(Dataset records begins)
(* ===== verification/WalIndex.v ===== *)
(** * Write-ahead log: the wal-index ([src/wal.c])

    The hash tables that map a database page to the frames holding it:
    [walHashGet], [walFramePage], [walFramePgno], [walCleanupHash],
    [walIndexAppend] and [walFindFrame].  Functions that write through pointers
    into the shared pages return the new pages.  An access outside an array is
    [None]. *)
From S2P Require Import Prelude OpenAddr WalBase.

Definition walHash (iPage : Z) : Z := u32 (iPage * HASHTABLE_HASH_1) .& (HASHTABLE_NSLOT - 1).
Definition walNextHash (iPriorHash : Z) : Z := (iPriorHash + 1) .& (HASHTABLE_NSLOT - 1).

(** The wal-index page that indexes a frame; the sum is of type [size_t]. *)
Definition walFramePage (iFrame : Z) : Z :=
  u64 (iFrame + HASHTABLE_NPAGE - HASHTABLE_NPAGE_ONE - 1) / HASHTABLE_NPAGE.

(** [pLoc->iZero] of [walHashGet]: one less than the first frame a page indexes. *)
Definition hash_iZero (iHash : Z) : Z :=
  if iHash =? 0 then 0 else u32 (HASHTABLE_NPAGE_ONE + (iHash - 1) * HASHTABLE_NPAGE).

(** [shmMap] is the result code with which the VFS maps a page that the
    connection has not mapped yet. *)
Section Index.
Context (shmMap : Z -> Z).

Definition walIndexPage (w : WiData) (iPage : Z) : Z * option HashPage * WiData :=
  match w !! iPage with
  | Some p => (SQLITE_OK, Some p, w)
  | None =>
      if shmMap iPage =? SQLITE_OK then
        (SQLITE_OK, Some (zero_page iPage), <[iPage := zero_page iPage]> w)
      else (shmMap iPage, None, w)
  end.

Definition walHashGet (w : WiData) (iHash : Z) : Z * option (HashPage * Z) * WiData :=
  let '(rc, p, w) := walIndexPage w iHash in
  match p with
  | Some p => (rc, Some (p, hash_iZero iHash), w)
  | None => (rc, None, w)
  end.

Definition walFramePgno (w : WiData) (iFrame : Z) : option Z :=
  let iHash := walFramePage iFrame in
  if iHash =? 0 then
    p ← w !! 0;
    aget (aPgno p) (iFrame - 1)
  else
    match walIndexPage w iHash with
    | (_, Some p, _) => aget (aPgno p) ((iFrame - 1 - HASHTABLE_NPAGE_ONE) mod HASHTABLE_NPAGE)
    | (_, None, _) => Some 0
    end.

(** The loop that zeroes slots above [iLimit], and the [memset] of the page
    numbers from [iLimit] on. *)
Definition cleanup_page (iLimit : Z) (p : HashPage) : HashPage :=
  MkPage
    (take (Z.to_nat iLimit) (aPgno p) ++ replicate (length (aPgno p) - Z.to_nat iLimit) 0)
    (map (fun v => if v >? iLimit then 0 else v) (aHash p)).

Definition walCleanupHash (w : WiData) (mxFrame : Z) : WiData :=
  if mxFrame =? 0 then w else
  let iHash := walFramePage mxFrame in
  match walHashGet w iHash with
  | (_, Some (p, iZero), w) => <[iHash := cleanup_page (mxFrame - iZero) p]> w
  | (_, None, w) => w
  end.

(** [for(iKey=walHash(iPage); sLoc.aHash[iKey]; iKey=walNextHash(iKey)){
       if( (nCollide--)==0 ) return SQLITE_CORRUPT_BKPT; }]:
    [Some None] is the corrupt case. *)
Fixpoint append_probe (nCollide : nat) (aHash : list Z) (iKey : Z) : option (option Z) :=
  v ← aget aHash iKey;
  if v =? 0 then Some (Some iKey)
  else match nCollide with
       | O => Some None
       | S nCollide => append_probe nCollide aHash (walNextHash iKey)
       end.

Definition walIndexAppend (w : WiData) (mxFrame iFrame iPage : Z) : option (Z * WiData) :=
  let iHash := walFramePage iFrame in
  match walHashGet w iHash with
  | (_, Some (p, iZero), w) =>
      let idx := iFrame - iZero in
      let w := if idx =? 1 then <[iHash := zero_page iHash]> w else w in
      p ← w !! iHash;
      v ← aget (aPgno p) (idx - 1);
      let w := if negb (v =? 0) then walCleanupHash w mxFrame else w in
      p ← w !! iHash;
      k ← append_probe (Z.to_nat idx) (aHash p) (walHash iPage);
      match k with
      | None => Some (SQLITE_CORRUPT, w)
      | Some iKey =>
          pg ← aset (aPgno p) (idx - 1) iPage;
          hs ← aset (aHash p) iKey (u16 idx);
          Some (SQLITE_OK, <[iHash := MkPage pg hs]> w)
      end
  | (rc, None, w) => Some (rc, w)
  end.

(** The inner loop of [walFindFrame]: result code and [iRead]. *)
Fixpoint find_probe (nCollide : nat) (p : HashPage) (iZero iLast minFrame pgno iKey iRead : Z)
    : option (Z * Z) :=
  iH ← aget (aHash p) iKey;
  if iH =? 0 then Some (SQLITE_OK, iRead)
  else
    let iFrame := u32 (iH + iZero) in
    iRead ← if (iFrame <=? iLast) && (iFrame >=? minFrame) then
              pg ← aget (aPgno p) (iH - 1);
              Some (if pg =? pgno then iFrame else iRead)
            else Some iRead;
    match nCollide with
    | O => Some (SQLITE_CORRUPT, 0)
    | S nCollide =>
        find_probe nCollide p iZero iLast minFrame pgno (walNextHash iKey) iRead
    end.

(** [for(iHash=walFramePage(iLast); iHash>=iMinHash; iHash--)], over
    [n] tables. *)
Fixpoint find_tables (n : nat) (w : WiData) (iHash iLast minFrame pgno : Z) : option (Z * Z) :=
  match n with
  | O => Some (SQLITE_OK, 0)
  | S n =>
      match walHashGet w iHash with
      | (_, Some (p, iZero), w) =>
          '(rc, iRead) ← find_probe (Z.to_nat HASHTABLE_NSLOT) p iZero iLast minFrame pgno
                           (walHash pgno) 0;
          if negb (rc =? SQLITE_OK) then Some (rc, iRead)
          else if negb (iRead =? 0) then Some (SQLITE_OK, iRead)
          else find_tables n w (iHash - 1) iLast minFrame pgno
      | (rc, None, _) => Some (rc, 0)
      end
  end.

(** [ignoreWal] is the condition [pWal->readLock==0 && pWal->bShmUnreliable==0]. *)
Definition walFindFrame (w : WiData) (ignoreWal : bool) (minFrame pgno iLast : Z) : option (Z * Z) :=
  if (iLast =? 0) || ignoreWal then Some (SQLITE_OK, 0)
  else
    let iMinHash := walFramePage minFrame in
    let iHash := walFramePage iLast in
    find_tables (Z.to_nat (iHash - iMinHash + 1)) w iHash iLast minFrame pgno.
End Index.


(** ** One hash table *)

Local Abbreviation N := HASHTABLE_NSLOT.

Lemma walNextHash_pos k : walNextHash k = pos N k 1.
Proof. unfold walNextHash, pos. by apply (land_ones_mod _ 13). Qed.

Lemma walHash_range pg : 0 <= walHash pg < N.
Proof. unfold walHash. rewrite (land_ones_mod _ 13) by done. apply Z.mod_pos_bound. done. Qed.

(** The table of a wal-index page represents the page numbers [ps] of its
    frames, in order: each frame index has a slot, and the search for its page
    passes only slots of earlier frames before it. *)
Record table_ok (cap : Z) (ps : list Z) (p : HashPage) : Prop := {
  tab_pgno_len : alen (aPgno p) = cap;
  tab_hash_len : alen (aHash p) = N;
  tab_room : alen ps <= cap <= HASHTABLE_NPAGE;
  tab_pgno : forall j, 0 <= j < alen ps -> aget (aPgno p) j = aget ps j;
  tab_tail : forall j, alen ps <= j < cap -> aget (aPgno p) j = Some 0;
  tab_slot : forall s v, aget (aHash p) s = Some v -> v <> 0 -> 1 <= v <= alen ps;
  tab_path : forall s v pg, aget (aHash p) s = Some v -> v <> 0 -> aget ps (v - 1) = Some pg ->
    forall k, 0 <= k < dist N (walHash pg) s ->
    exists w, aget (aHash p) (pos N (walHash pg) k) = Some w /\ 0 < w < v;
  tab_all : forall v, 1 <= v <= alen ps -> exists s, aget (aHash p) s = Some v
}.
(Dataset records ends)
(Dataset records begins)
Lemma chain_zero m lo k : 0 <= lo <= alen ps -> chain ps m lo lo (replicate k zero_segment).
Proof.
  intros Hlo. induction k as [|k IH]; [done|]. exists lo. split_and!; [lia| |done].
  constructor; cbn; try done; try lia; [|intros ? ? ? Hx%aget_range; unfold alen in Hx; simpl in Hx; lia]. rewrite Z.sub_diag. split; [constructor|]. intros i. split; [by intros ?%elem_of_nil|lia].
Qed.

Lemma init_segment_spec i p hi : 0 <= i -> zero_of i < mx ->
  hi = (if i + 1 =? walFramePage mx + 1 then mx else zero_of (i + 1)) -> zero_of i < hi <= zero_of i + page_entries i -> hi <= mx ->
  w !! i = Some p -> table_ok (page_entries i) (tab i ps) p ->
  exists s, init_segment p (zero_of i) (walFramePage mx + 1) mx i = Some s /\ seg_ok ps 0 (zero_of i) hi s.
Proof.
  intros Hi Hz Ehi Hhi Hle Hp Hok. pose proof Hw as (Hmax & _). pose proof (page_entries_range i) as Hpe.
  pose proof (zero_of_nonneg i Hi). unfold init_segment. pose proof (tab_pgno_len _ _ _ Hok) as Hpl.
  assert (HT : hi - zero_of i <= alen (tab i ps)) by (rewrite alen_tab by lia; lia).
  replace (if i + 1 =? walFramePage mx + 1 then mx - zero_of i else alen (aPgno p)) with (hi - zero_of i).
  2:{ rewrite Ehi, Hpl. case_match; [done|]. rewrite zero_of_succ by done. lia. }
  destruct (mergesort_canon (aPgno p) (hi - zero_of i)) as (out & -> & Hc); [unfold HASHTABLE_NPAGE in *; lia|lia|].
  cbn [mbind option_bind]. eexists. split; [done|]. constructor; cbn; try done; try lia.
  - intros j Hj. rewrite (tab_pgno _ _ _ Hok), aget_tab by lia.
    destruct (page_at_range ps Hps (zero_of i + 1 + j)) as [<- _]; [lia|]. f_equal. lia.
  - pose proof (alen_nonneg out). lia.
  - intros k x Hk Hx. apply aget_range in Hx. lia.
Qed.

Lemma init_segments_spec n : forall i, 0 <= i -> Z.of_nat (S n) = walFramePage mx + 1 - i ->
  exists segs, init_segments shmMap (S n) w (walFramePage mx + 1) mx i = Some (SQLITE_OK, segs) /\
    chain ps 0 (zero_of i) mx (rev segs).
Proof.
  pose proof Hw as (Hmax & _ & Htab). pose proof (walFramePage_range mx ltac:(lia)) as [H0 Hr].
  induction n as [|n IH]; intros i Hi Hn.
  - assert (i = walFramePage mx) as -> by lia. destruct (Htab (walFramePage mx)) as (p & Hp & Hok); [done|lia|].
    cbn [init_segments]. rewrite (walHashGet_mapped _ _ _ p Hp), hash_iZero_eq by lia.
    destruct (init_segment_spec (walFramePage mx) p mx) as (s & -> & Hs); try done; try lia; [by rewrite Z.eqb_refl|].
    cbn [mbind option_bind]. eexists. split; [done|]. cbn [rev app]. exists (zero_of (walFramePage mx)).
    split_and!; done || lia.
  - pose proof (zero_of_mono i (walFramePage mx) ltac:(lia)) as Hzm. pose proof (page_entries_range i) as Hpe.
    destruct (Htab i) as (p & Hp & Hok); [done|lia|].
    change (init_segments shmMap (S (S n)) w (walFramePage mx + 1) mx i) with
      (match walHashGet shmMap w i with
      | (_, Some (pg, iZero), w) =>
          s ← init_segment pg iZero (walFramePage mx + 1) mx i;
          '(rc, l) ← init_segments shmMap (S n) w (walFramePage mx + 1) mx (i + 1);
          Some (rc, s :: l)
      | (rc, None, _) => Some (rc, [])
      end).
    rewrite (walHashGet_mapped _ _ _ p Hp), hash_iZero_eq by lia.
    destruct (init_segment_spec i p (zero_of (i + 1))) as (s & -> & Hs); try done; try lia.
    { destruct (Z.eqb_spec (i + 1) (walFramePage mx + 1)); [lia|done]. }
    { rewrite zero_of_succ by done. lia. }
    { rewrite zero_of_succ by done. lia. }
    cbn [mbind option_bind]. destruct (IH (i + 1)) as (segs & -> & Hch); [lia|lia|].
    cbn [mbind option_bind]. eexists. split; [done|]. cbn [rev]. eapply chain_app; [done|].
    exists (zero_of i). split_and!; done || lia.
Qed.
(Dataset records ends)
▶ [Activity]
The range runs from the line above containing "tab_hash_len : alen (aHash p) = N;" to the line containing "exists w, aget", inclusive. Restate those lines word for word and no others.

▶ [Written reply]
  tab_hash_len : alen (aHash p) = N;
  tab_room : alen ps <= cap <= HASHTABLE_NPAGE;
  tab_pgno : forall j, 0 <= j < alen ps -> aget (aPgno p) j = aget ps j;
  tab_tail : forall j, alen ps <= j < cap -> aget (aPgno p) j = Some 0;
  tab_slot : forall s v, aget (aHash p) s = Some v -> v <> 0 -> 1 <= v <= alen ps;
  tab_path : forall s v pg, aget (aHash p) s = Some v -> v <> 0 -> aget ps (v - 1) = Some pg ->
    forall k, 0 <= k < dist N (walHash pg) s ->
    exists w, aget (aHash p) (pos N (walHash pg) k) = Some w /\ 0 < w < v;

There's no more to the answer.